Left leaders letting people damage and vandalize their cities is allowing chaos and hate to fester...these things are much, much different than peaceful protests.  What I heard Trump say last night is that he will hold Agitators, Anarchists, Vandals, and Rioters accountable.  That’s not spreading hate, that is an attempt to control it.  That’s being responsible and working to take control of a dangerous situation some of the mayors and governors won’t do because they care less about the people they govern and more about being re-elected.  
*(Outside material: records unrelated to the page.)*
(** * Prisoners: the light-bulb riddle simulator (src/main.cpp)

    A shallow embedding of the scheduler [Prison<Prisoner>] and of the two
    strategies [DedicatedCounterPrisoner] and [TokenPrisoner], followed by
    the properties of the specification that were checked against them.

    Conventions of the embedding.
    - [int32_t] values are integers of [Z]; every arithmetic operation of
      the source goes through [Int32], which writes the two's complement
      wrap-around out.  Division and remainder are partial: a zero divisor
      (and [INT32_MIN / -1]) is undefined behaviour in C++ and is [None]
      here.
    - A member function that mutates [*this] or the [Light] behind the
      pointer of [PrisonerInput] returns the new prisoner and the new light.
    - The pseudo random generator is not part of the model: the agent drawn
      by [distribution_] on each day is an argument of [NextDay], and [Run]
      consumes a list of draws, one per day. *)

From Stdlib Require Import ZArith Lia Bool.
From stdpp Require Import base numbers option list.

Local Open Scope Z_scope.

(** ** 32-bit signed arithmetic *)

Module Int32.

Definition min_signed : Z := - 2 ^ 31.
Definition max_signed : Z := 2 ^ 31 - 1.

Definition in_range (z : Z) : Prop := min_signed <= z <= max_signed.

(** Reduction of an integer to its signed 32-bit representative. *)
Definition wrap (z : Z) : Z := (z + 2 ^ 31) mod 2 ^ 32 - 2 ^ 31.

Definition add (a b : Z) : Z := wrap (a + b).
Definition sub (a b : Z) : Z := wrap (a - b).
Definition mul (a b : Z) : Z := wrap (a * b).

(** [1 << s]: the mathematical shift, reduced to 32 bits. *)
Definition shl (a s : Z) : Z := wrap (Z.shiftl a s).

(** Bitwise and of two's complement integers. *)
Definition and (a b : Z) : Z := Z.land a b.

Definition undefined_quotient (a b : Z) : bool :=
  (b =? 0) || ((a =? min_signed) && (b =? -1)).

(** C++ [/] truncates towards zero. *)
Definition div (a b : Z) : option Z :=
  if undefined_quotient a b then None else Some (Z.quot a b).
(** The names bound at module level in services/websocket_service.py.
    The line [from auth.dependencies import verify_token] is commented
    out there. *)
Definition websocket_service_globals : list string :=
  [ "annotations"; "logging"; "datetime"; "Dict"; "Optional"; "Tuple";
    "AsyncIOMotorDatabase"; "MessageCreate"; "ChatService"; "MessageService";
    "UserService"; "ConnectionManager"; "logger"; "WebSocketService" ].

(** The same namespace with the import restored. *)
Definition globals_with_import : list string :=
  "verify_token" :: websocket_service_globals.

(** Looking a global name up. *)
Definition resolve {A} (scope : list string) (name : string) (value : A) : exn + A :=
  if existsb (String.eqb name) scope then inr value else inl (NameError name).

Section WithJose.

(** [jwt.decode(token, SECRET_KEY, algorithms=[ALGORITHM])]: the claims
    of the token, or [None] for a [JWTError]. *)
Variable jwt_decode : string -> option (list (string * pyval)).

(** [verify_token] of auth/dependencies.py. *)
Definition verify_token (token : string) : pyval :=
  match jwt_decode token with
  | Some payload => dict_get payload "sub" PNone
  | None => PNone
  end.

(** The [verify_token] kept in comments in auth/dependencies.py: it
    returns the whole payload. *)
Definition verify_token_payload (token : string) : pyval :=
  match jwt_decode token with
  | Some payload => PDict payload
  | None => PNone
  end.

(** The [try] block of [validate_user_permissions], with the function
    that the name [verify_token] resolved to. *)
Definition validate_body (verify : string -> pyval) (token : string)
    (required_permissions : option (list string)) : exn + (bool * pyval) :=
  let token_payload := verify token in
  if negb (py_truthy token_payload) then inr (false, PDict [])
  else
    match py_get token_payload "permissions" (PList []) with
    | inl e => inl e
    | inr user_permissions =>
        match py_get token_payload "role" (PStr "user") with
        | inl e => inl e
        | inr user_role =>
            match required_permissions with
            | Some (perm :: rest) =>
                match py_all_in user_permissions (perm :: rest) with
                | inl e => inl e
                | inr has_permissions =>
                    if negb has_permissions && negb (is_admin user_role)
                    then inr (false, token_payload)
                    else inr (true, token_payload)
                end
            | _ => inr (true, token_payload)
            end
        end
    end.

(** [validate_user_permissions], run in a module whose global names are
    [scope], where [verify_token] would be bound to [verify]. *)
Definition validate_with (scope : list string) (verify : string -> pyval)
    (token : string) (required_permissions : option (list string)) : bool * pyval :=
  match resolve scope "verify_token" verify with
  | inl _ => (false, PDict [])
  | inr f =>
      match validate_body f token required_permissions with
      | inl _ => (false, PDict [])
      | inr r => r
      end
  end.

(** [WebSocketService.validate_user_permissions] as the repository has
    it. *)
Definition validate_user_permissions (token : string)
    (required_permissions : option (list string)) : bool * pyval :=
  validate_with websocket_service_globals verify_token token required_permissions.

(** What the specification says of [authorize], on a decoded payload. *)
Definition authorize_spec (payload : list (string * pyval))
    (required_permissions : list string) : bool :=
  is_admin (dict_get payload "role" (PStr "user")) ||
  forallb (λ perm, match py_contains (dict_get payload "permissions" (PList [])) perm with
                   | inr b => b
                   | inl _ => false
                   end) required_permissions.

End WithJose.

(** *** The token helpers of [WebSocketService] *)

(** What the helpers ask of a user object: its truth value, and the
    truth value of its attribute [is_active] when it has one.  [None]
    is a false object without attributes. *)
Record user_doc := UserDoc { doc_truthy : bool; is_active : option bool }.

(** An exception inside a helper: one the interpreter raises, or one
    that comes out of a call into the database layer. *)
Inductive failure :=
| PythonError (e : exn)
| DatabaseError.

(** The attributes of a [UserService] object by which the helpers reach
    it: [db], set in [__init__], and the functions of the class
    (services/user_service.py). *)
Definition user_service_attributes : list string :=
  [ "db"; "create_user"; "authenticate_user"; "get_all_users_except";
    "update_online_status"; "update_user_status"; "format_user_response";
    "get_user_by_id" ].

(** [self.user_service.<name>] *)
Definition getattr {A} (attributes : list string) (name : string) (value : A) : exn + A :=
  if existsb (String.eqb name) attributes then inr value else inl AttributeError.

(** [x != user_id] for a string [user_id] *)
Definition py_ne_str (x : pyval) (user_id : string) : bool :=
  match x with
  | PStr t => negb (String.eqb t user_id)
  | _ => true
  end.

Section WithDatabase.

(** [await self.user_service.get_user_by_id(user_id)] *)
Variable get_user_by_id : pyval -> failure + user_doc.

(** What a call of [update_last_active] would do, if the attribute
    existed. *)
Variable update_last_active : string -> failure + unit.

(** The [try] block of [authenticate_websocket_connection], in a module
    whose global names are [scope], where [verify_token] would be bound
    to [verify]. *)
Definition authenticate_body (scope : list string) (verify : string -> pyval)
    (token : string) : failure + (bool * pyval * option string) :=
  if String.eqb token ""
  then inr (false, PNone, Some "Token is required for WebSocket connection")
  else
    match resolve scope "verify_token" verify with
    | inl e => inl (PythonError e)
    | inr f =>
        let token_payload := f token in
        if negb (py_truthy token_payload)
        then inr (false, PNone, Some "Invalid or expired token")
        else
          match py_get token_payload "sub" PNone with
          | inl e => inl (PythonError e)
          | inr user_id =>
              if negb (py_truthy user_id)
              then inr (false, PNone, Some "Invalid token: missing user ID")
              else
                match get_user_by_id user_id with
                | inl e => inl e
                | inr user =>
                    if negb (doc_truthy user)
                    then inr (false, PNone, Some "User not found")
                    else
                      match is_active user with
                      | Some false => inr (false, PNone, Some "User account is deactivated")
                      | _ => inr (true, user_id, None)
                      end
                end
          end
    end.

Definition authenticate_with (scope : list string) (verify : string -> pyval)
    (token : string) : bool * pyval * option string :=
  match authenticate_body scope verify token with
  | inl _ => (false, PNone, Some "Authentication service error")
  | inr r => r
  end.

(** [authenticate_user]: the user id, or [None]. *)
Definition authenticate_user_with (scope : list string) (verify : string -> pyval)
    (token : string) : pyval :=
  match resolve scope "verify_token" verify with
  | inl _ => PNone
  | inr f =>
      let token_payload := f token in
      if negb (py_truthy token_payload) then PNone
      else
        match py_get token_payload "sub" PNone with
        | inl _ => PNone
        | inr user_id =>
            if negb (py_truthy user_id) then PNone
            else
              match get_user_by_id user_id with
              | inl _ => PNone
              | inr user => if doc_truthy user then user_id else PNone
              end
        end
  end.

(** [refresh_user_session] *)
Definition refresh_with (scope : list string) (verify : string -> pyval)
    (user_id token : string) : bool :=
  match resolve scope "verify_token" verify with
  | inl _ => false
  | inr f =>
      let token_payload := f token in
      if negb (py_truthy token_payload) then false
      else
        match py_get token_payload "sub" PNone with
        | inl _ => false
        | inr sub =>
            if py_ne_str sub user_id then false
            else
              match getattr user_service_attributes "update_last_active" update_last_active with
              | inl _ => false
              | inr call =>
                  match call user_id with
                  | inl _ => false
                  | inr _ => true
                  end
              end
        end
  end.

(** The three helpers as the repository has them. *)
Variable jwt_decode : string -> option (list (string * pyval)).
Would you let your child mess up their room if they were having a temper tantrum...sure, maybe let them get it out of their system....Would you let your child destroy your home, or would you put a stop to it?


----------



## messy (Jul 4, 2020)

Woobie06 said:


> The far left, some left leaning organizations, some mainstream media, and others are doing a bang up job spreading hate.  Look at the fearless leader of our state....all these restrictions on businesses, and citizen movement, etc....but Protests are OK...that’s pandering to your base if I ever heard it.
> 
> Can somebody please explain why protests are ok, but I can’t eat inside or go to the beach?  Do protesters have some super secret special immunity to Covid?  Why don’t protestors have to follow the same rules as others?  Anybody?
> 
> ...


Trump gave a 4th of July speech full of fear-mongering about his political opponents wanting to “destroy America.” He’s spreading fear and hate...you’re buying in.
The good news for the opposition is that Trump is ok with his base and he has given up on everyone else, so he loses. The broader America is more comfortable with an establishment liberal like Joe Biden. America knows him, they know the type of people who will fool out his administration...Obama was the model...and they prefer that to a few billionaires, xenophobes and a revolving door of chiefs of staff...not to mention an AG who carries the rule of Trump instead of the rule of law.
We are lucky that President Trump failed to establish the dictatorship he sought...and now he’s decided to go ugly with on his way out.
You dont seem entirely unreasonable, you see what’s ahead and you know we will be ok. We will also be ok if Trump stays in, because the Republic is surprisingly resilient. Other than a recession, we survived two terms of that idiot W.


----------



## Woobie06 (Jul 5, 2020)

Haha, and T’s opposition say he is “destroying” America...kinda the same message...At the end of the day none of this is a controllable.  Can’t control it, so control the things you can.  I heard a very different speech than you did.   His speech was not hate filled or divisive.  Nothing to buy into.  I’m for peaceful protests, exercising your rights, I do believe black lives matter as do all lives, and I believe there is reform needed in law enforcement along with many other areas in this country as well as believing in a slew of other things.

I’m not for the organization Black Lives Matter,  ANTIFA, White Supremacy Organizations, or for people destroying and vandalizing their city, destroying property, assaults on people, or the leaders allowing this to happen among many other things.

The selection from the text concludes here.